Saturday, December 27, 2014

Happy Half Year!

For some, it's that awkward period between Christmas and New Years.  For me, it bonus week!  I'm trying to convince myself that there are things I should be doing, but the relaxation (ok, lazy) factor is winning.

A new year is certainly a chance for all of us to start over.  Make a fresh start.  But this year is different for me.  It's a celebration of the last six months.

In June, I took big steps to figure out and "fix" what was wrong with me emotionally, physically, and mentally.  I wasn't in a horrible place.  I was just ready be feel happy again.  And it's working.

I let go of resentment from my past.  I take responsibility for things, but I also know that other's took advantage of my need for approval.  They were able to tell me I couldn't do things, or that my decisions were not okay.  They were able to manipulate me to do things when I didn't want to because I didn't want to upset anyone. 

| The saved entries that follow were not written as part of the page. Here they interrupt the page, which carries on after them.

(* ===== verification/Retries.v ===== *)
(** * Retries of keyed acts on the board

    A create, a close or a withdrawal under a key happens once: while its retry record lives, the
    same request answers the first result and another one under the key is refused. *)

From S2P Require Import Prelude GoString GoFloat Schema Sql Label Fixture Storage Names Messages Inboxes Cycles Launches InboxProps Leases WorkViews BoardText Decisions Verdicts BoardProps BoardSteps VerdictProps BoardInvariant BoardLife.
Open Scope Z_scope.

(** ** Refusals of the store leave the tables alone *)

(** A body that fails with its own error: the store answers it, or its own refusal. *)
Lemma write_fails {A} en (body : tx A) e st : body ((tables st) <| pending := None |>) = Err e →
  ∃ e' st', write plain en body st = (Err e', st') ∧ tables st' = tables st ∧ (e' = e ∨ e' ≠ Declined).
Proof.
  intros H. destruct (write plain en body st) as [[a|e'] st'] eqn:Hw; [apply write_Ok in Hw as (s & Hb & _); cbn in Hb; congruence|].
  pose proof (write_Err _ _ _ _ _ _ Hw) as (Et & _). exists e', st'. split; [done|]. split; [done|].
  unfold write, plain in Hw. cbn in Hw. destruct (enter ordinary en st) as [[u|e1] st1] eqn:E.
  - apply enter_spec in E as (Et1 & _). destruct (en_full_body en); [right; by injection Hw as <- _|]. rewrite Et1, H in Hw. left. by injection Hw as <- _.
  - injection Hw as <- _. right. unfold enter, reclaim, prove_log in E. repeat case_match; simplify_eq; done.
Qed.

(** ** The record of an act *)

Section retries.
Context `{SHA : Sha256}.
Variable is_print : Z → bool.
Variable format_float : float → string.

(** A keyed act that committed its change with its receipt *)
Inductive keyed_act (caller : Key) : string → string → float → DecisionReceipt → State → State → Prop :=
| ka_create now reference f key deadline a s s' :
    createTx now caller reference f key (decisionFingerprint format_float reference f deadline) deadline s = Ok (a, s') →
    keyed_act caller key (decisionFingerprint format_float reference f deadline) deadline (CreatedReceipt a) s s'
| ka_close now reference n note key print deadline a s s' :
    closeTx is_print now caller reference n note key print deadline s = Ok (a, s') → keyed_act caller key print deadline (ItemReceipt a) s s'
| ka_withdraw now reference n reason key print deadline a s s' :
    withdrawTx is_print now caller reference n reason key print deadline s = Ok (a, s') → keyed_act caller key print deadline (ItemReceipt a) s s'.
Lemma keyed_act_record caller key print deadline r s s' : keyed_act caller key print deadline r s s' →
  decision_replays (board s') !! (caller, key) = Some (mkDecisionReplayRow print deadline r).
Proof.
  intros [now reference f k d a t t' H|now reference n note k p d a t t' H|now reference n reason k p d a t t' H].
  - unfold createTx in H. run H. apply board_replay_Ok in R2 as [_ ->]. cbn. by rewrite lookup_insert_eq.
  - unfold closeTx in H. apply bind_Ok in H as ([i x] & s0 & _ & H). do 5 (apply bind_Ok in H as (? & ? & _ & H)).
    apply receipt_Ok in H as (q & _ & -> & E1 & E2 & E3 & _). cbn. rewrite lookup_insert_eq. destruct q. cbn in *. congruence.
  - unfold withdrawTx in H. apply bind_Ok in H as ([i x] & s0 & _ & H). do 8 (apply bind_Ok in H as (? & ? & _ & H)).
    apply receipt_Ok in H as (q & _ & -> & E1 & E2 & E3 & _). cbn. rewrite lookup_insert_eq. destruct q. cbn in *. congruence.
Qed.

(** *** The record is kept *)

Definition records (s : State) := decision_replays (board s).
Definition has_record (k : Key * string) (q : DecisionReplayRow) (s : State) : Prop := records s !! k = Some q.
Lemma record_of_keeps k q {A} (m : tx A) : Keeps records m → Maintains (has_record k q) m.
Proof. apply maintains_keeps. unfold has_record. by intros s s' ->. Qed.
Lemma record_insert k q caller key x : Maintains (has_record k q) (insert_replay caller key x).
Proof. intros s u s' Hq [Hf ->]%board_replay_Ok. unfold has_record, records in *. cbn. rewrite lookup_insert_ne; [done|]. intros <-. congruence. Qed.
Lemma records_decisionRow reference : Keeps records (decisionRow reference).
Proof. by intros s [i r] s' [-> _]%decisionRow_Ok. Qed.
Lemma records_insert_item r : Keeps records (insert_item r).
Proof. intros s u s'. unfold insert_item. destruct (item_at _ s); [done|]. by intros [= _ <-]. Qed.
Lemma records_insert_verdict v : Keeps records (insert_verdict v).
Proof. by intros s u s' [= _ <-]. Qed.
Lemma records_insert_delivery v o d : Keeps records (insert_delivery v o d).
Proof. by intros s u s' [_ ->]%verdict_delivery_Ok. Qed.
#[local] Hint Resolve records_decisionRow records_insert_item records_insert_verdict records_insert_delivery keeps_check : frame.
Lemma records_ensureParticipantInbox now a : Keeps records (ensureParticipantInbox now a).
Proof. intros s u s' (n & _ & _ & [->|[_ ->]])%ensureParticipantInbox_Ok; done. Qed.
#[local] Hint Resolve records_ensureParticipantInbox : frame.
Lemma records_deliver_all now v body l : ∀ o, Keeps records (deliver_all now v body o l).
Proof. induction l as [|name l IH]; intros o; cbn; [keeps|]. apply keeps_bind; [unfold deliverVerdict, delivery_target; keeps|]. intros d. apply keeps_bind; [apply IH|keeps]. Qed.
#[local] Hint Resolve records_deliver_all : frame.
Ltac kept := repeat first [ solve [apply record_of_keeps; keeps] | apply record_insert | maintains_step ].

(** A transaction that is no removal of records past this deadline *)
Definition timely (deadline : float) (s s' : State) : Prop :=
  board_step is_print s s' ∧ ∀ clock u, cullDecisionReplaysTx clock s = Ok (u, s') → fltb deadline clock = false.
Lemma timely_record k q s s' : timely (dq_deadline q) s s' → has_record k q s → has_record k q s'.
Proof.
  intros [Hst Ht] Hq. destruct Hst as [now caller reference f key print deadline a _ _ H|now caller reference ir f u _ _ H|now caller reference ir note key print deadline a _ H|
    now caller reference ir reason key print deadline a _ H|now caller reference ir u _ H|now via reference revision verdict note v _ H|now caller vs c H|clock u H|A m a Hk _ H].
  - assert (Maintains (has_record k q) (createTx now caller reference f key print deadline)) as Hm by (unfold createTx, storeRecipients, on_board; kept). by eapply Hm.
  - assert (Maintains (has_record k q) (editTx now caller reference ir f)) as Hm
      by (unfold editTx, reopen, supersede, end_withdrawals, Decisions.update_item, storeRecipients, on_board; kept). by eapply Hm.
  - assert (Maintains (has_record k q) (closeTx is_print now caller reference ir note key print deadline)) as Hm
      by (unfold closeTx, receipt, decisionItem, Decisions.update_item, on_board; kept). by eapply Hm.
  - assert (Maintains (has_record k q) (withdrawTx is_print now caller reference ir reason key print deadline)) as Hm
      by (unfold withdrawTx, receipt, decisionItem, supersede, insert_withdrawal, Decisions.update_item, on_board; kept). by eapply Hm.
  - assert (Maintains (has_record k q) (reopenTx now caller reference ir)) as Hm by (unfold reopenTx, end_withdrawals, Decisions.update_item, on_board; kept). by eapply Hm.
  - assert (Maintains (has_record k q) (verdictTx is_print now via reference revision verdict note)) as Hm
      by (unfold verdictTx, Decisions.update_item, on_board; kept). by eapply Hm.
  - apply ackTx_acks in H as [[x ->] _ _]. done.
  - specialize (Ht _ _ H). apply on_board_Ok in H as ->. unfold has_record, records in *. cbn. apply map_lookup_filter_Some. split; [done|]. cbn.
    intros Hin%subseteq_take. apply list_elem_of_fmap in Hin as ([k' q'] & E & [Hl Hd]%elem_of_select). cbn in *. subst k'. congruence.
  - specialize (Hk _ _ _ H). unfold has_record, records. by rewrite Hk.
Qed.

(** ** Once *)

Lemma repeat_at {A} (as_ : DecisionReceipt → A) now caller key print q s : active now caller s = None → has_record (caller, key) q s →
  repeat_of as_ now caller key print s = if seqb (dq_fingerprint q) print then Ok (Some (as_ (dq_result q)), s) else Err (workError "idempotency_conflict").
Proof.
  intros Ha Hq. unfold has_record, records in Hq. unfold repeat_of, mbind, M_bind, check. rewrite Ha. unfold gets. rewrite Hq. unfold ensure. by destruct (seqb _ _).
Qed.
(** A keyed write with the record in its read, and one whose record was committed after it *)
Lemma keyed_answers {A} (as_ : DecisionReceipt → A) now now' caller key print q (body : tx A) en st0 st : active now caller (tables st0) = None →
  has_record (caller, key) q (tables st0) →
  keyed_write (λ n, repeat_of as_ n caller key print) now now' body en st0 st =
    (if seqb (dq_fingerprint q) print then Ok (as_ (dq_result q)) else Err (workError "idempotency_conflict"), st).
Proof. intros Ha Hq. unfold keyed_write, read. rewrite (repeat_at _ _ _ _ _ _ _ Ha Hq). by destruct (seqb _ _). Qed.
Lemma keyed_late {A} (as_ : DecisionReceipt → A) now now' caller key q (body : tx A) en st0 st r st' : active now' caller (tables st) = None →
  has_record (caller, key) q (tables st) → read (repeat_of as_ now caller key (dq_fingerprint q)) st0 = Ok None →
  keyed_write (λ n, repeat_of as_ n caller key (dq_fingerprint q)) now now' body en st0 st = (r, st') →
  tables st' = tables st ∧ ∀ a, r = Ok a → a = as_ (dq_result q).
Proof.
  intros Ha Hq H0 H. unfold keyed_write in H. rewrite H0 in H. set (m := o ← repeat_of as_ now' caller key (dq_fingerprint q); _) in H.
  assert (m ((tables st) <| pending := None |>) = Err Declined) as Hm.
  { unfold m, mbind at 1, M_bind. rewrite (repeat_at as_ now' caller key _ q) by done. by rewrite (proj2 (seqb_true _ _) eq_refl). }
  destruct (write_fails en m Declined st Hm) as (e & st1 & Hw & Et & He). rewrite Hw in H.
  destruct (decide (e = Declined)) as [->|Hne].
  - unfold read in H. rewrite (repeat_at as_ now' caller key _ q) in H by (by rewrite Et). rewrite (proj2 (seqb_true _ _) eq_refl) in H. injection H as <- <-.
    split; [done|]. by intros a [= <-].
  - assert ((Err e, st1) = (r, st')) as [= <- <-] by (destruct e; done). done.
Qed.

End retries.

(** ** The creation of the card, retried *)

Definition constant_text (_ : float) : string := "50".
Definition retried : State := after (createTx 20 peer_a card_name card_fields "k" (@decisionFingerprint zero_sum constant_text card_name card_fields (of_int 50)) (of_int 50)) small_state.
Definition retried_store : Store := mkStore retried 1000 defaultMaxPages None.
Definition card_print : string := @decisionFingerprint zero_sum constant_text card_name card_fields (of_int 50).
Definition again : tx DecisionCreated := createTx 22 peer_a card_name card_fields "k" card_print (of_int 50).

I learned what it means to be assertive, but not mean.  I learned to listen to myself first.  I learned that other people's opinons should never dictate my life.  As Iris in The Holiday (my signature movie said) "I should be the leading lady in my own life!  I symbolically made this happen by standing up for myself and going on my first solo vacation.

I went through a lot of testing and medication to find out what is going on with my body.  A syndrome that there is no cure for, but it's not life threatening, especially if I take steps to follow a gluten free/low glycemic diet.  It's been tough but not impossible.  Now I have add the dreaded exercise aspect of this......

But I learned that I wasn't crazy.  I learned to listen to my body even when no one knows what is wrong.  I learned that some of the health/body issues I've been so frustrated about really are not my fault. 

Learning about this syndrome also helped me mentally.  Knowing that some of those body issues I struggle with are not my fault has gotten me one step closer to accepting myself and dealing with those body image issues. 

I learned to dress for the body I have, not the body I wish I had.  I've learned to start looking in the mirror again.  I can only do it for very short periods, but it's a step.  And I've learned that the only thing holding me back in finding confidence in my appearance is me. 

I'm still working on all of these things, but I have come a long way.  So as we get ready to change the calendar, I'm choosing not to think of it as a new year.  My new year happened one day in June.  I made "resolutions" for myself and I've kept them.  But my work is not done.  I get another six months to work on those resolutions.

So I will go and help celebrate the changing of the calendar, but my New Year's Eve will be in June.